What is the fiscal cliff?


The fiscal cliff is the phrase thats become associated with the combination of $500 billion in spending cuts and tax increases that are scheduled to automatically start at the start of 2013 in the United States. Tax Increases: The Bush-era income-tax rates, which have been extended once already under President Barack Obama, will expire at the end of the year for all taxpayers. Also ending is a payroll-tax holiday, which means a tax increase for workers of as much as two percentage points. In addition, some 26 million additional people face the alternative minimum tax, or AMT, which would raise their taxes liability sharply unless Congress acts.

Spending Cuts: Across-the-board cuts in domestic and, particularly, defense spending would be triggered, including a $55 billion, 9% cut in the defense budget next year and another $55 billion in cuts to domestic programs, including a 2% cut to Medicare providers.

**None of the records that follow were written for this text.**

(** The last steps of [remove_node]: the last entry [q] goes to the free slot. *)
Lemma remove_fix w U F n slot p e q : inv w U F -> length U = S n -> (slot < n)%nat ->
  U !! slot = Some p -> U !! n = Some q -> mem w !! p = Some e ->
  let m := mem_without w p e in
  let V := <[slot := q]> (take n U) in
  (forall x, x ∈ V -> tid m x = tid (mem w) x) /\
  exists h', (h ← copy_node m (freed w p) slot q;
              mv ← load m q;
              v ← slot_value m h (HEAP_PARENT slot);
              if TIME_VAL_GTE (_timer_value mv) v
              then reheap_down (cur_size h) m h q slot (HEAP_LEFT slot)
              else reheap_up slot m h q slot (HEAP_PARENT slot)) = Ok h' /\
    settled m (freed w p) V h'.
Proof.
  intros Hi Hn Hsn Hp Hq He m V. pose proof (iv_shape _ _ _ Hi) as Hs.
  assert (length V = n) as HlV by (unfold V; rewrite length_insert, length_take; lia).
  assert (V !! slot = Some q) as HVs by (apply list_lookup_insert_eq; rewrite length_take; lia).
  pose proof (insert_last_perm U n slot p q Hn Hsn Hp Hq) as Hperm. fold V in Hperm.
  pose proof (sh_len _ _ _ _ Hs) as Hsl.
  destruct (shape_remove (mem w) (ht w) U V (Some slot) p e Hs Hperm He ltac:(lia)) as (Hs1 & Ht & Hv).
  { intros i x Hx Hi'. unfold V in Hx. rewrite list_lookup_insert_ne in Hx by congruence.
    by apply lookup_take_Some in Hx as [? _]. }
  split; [exact Ht|]. change (shape m (freed w p) V (Some slot)) in Hs1.
  destruct (fill_hole _ _ _ _ _ Hs1 HVs) as (h1 & -> & Hs2 & Hf2). bind_simpl.
  destruct (sh_mem _ _ _ _ Hs2 _ _ HVs) as [mv Hmv]. rewrite (load_mem _ _ _ Hmv). bind_simpl.
  rewrite <- (val_eq _ _ _ Hmv).
  destruct (lookup_lt_is_Some_2 V (HEAP_PARENT slot)) as [x Hx].
  { destruct (decide (slot = 0)%nat) as [->|]; [cbn; lia|]. pose proof (parent_lt slot ltac:(lia)). lia. }
  destruct (slot_value_ok _ _ _ _ _ _ Hs2 Hx ltac:(done)) as [_ ->]. bind_simpl.
  assert ((0 < slot)%nat -> U !! HEAP_PARENT slot = Some x) as HUx.
  { intros H0. pose proof (parent_lt slot H0). unfold V in Hx.
    by rewrite list_lookup_insert_ne, lookup_take_lt in Hx by lia. }
  destruct (order_ext (val (mem w)) (val m) V slot Hv) as (Hup & Hdown & _).
  assert (val m q = val (mem w) q /\ val m x = val (mem w) x) as [Eq Ex]
    by (split; apply Hv; by eapply list_elem_of_lookup_2).
  destruct (TIME_VAL_GTE (val m q) (val m x)) eqn:Eg.
  - destruct (reheap_down_spec m (cur_size h1) h1 V slot q) as (h' & -> & Hset).
    + rewrite (fr_cur _ _ _ _ Hf2). cbn. rewrite (iv_cur _ _ _ Hi). lia.
    + rewrite (fr_cur _ _ _ _ Hf2). cbn. rewrite (iv_cur _ _ _ Hi). lia.
    + by apply shape_weaken.
    + done.
    + apply Hdown. apply (replace_down _ U n slot q p); [apply Hi|done..|]. intros y H0 Hy.
      rewrite HUx in Hy by done. simplify_eq. apply gte_spec in Eg. unfold vle. congruence.
    + exists h'. split; [done|]. by apply (settled_step m (freed w p) h1 V V).
  - destruct (reheap_up_spec m slot h1 V slot q) as (h' & -> & Hset).
    + lia.
    + by apply shape_weaken.
    + done.
    + apply Hup. destruct (decide (slot = 0)%nat) as [->|Hne].
      { cbn in Hx. simplify_eq. rewrite (proj2 (gte_spec _ _) (tle_refl _)) in Eg. done. }
      apply (replace_up _ U n slot q p x); [apply Hi|done|done|done|done|lia|apply HUx; lia|].
      unfold vle. rewrite <- Eq, <- Ex. apply lt_le. unfold TIME_VAL_LT. by rewrite Eg.
    + exists h'. split; [done|]. by apply (settled_step m (freed w p) h1 V V).
Qed.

Whats the economic impact of going over the cliff?


If the said measures are taken, the Congressional Budget Office has projected the economy would contract 1.3% in the first six months of 2013, with the economy stabilizing in the second half and eventually achieving an annual growth rate of 0.5%. Joblessness would rise to 9.2% at the end of 2013 if Congress didnt act. But alternately, it has been argues that the budget cutting that would automatically take place will eventually boost growth by putting the government on a firmer and more sustainable financial footing. The counter argument is that going over the cliff would cause a) investor panic and b) consumer panic and fundamentally derail whats already a weak economic recovery. "The US fiscal cliff represents the single biggest near-term threat to a global economic recovery," the Fitch ratings agency said recently. The dramatic fiscal tightening implied by the fiscal cliff could tip the US and possibly the global economy into recession. At the very least it would be likely to halve the rate of global growth in 2013. The IMF has warned that even the uncertainty raised by the fiscal cliff has hit global investment and job creation.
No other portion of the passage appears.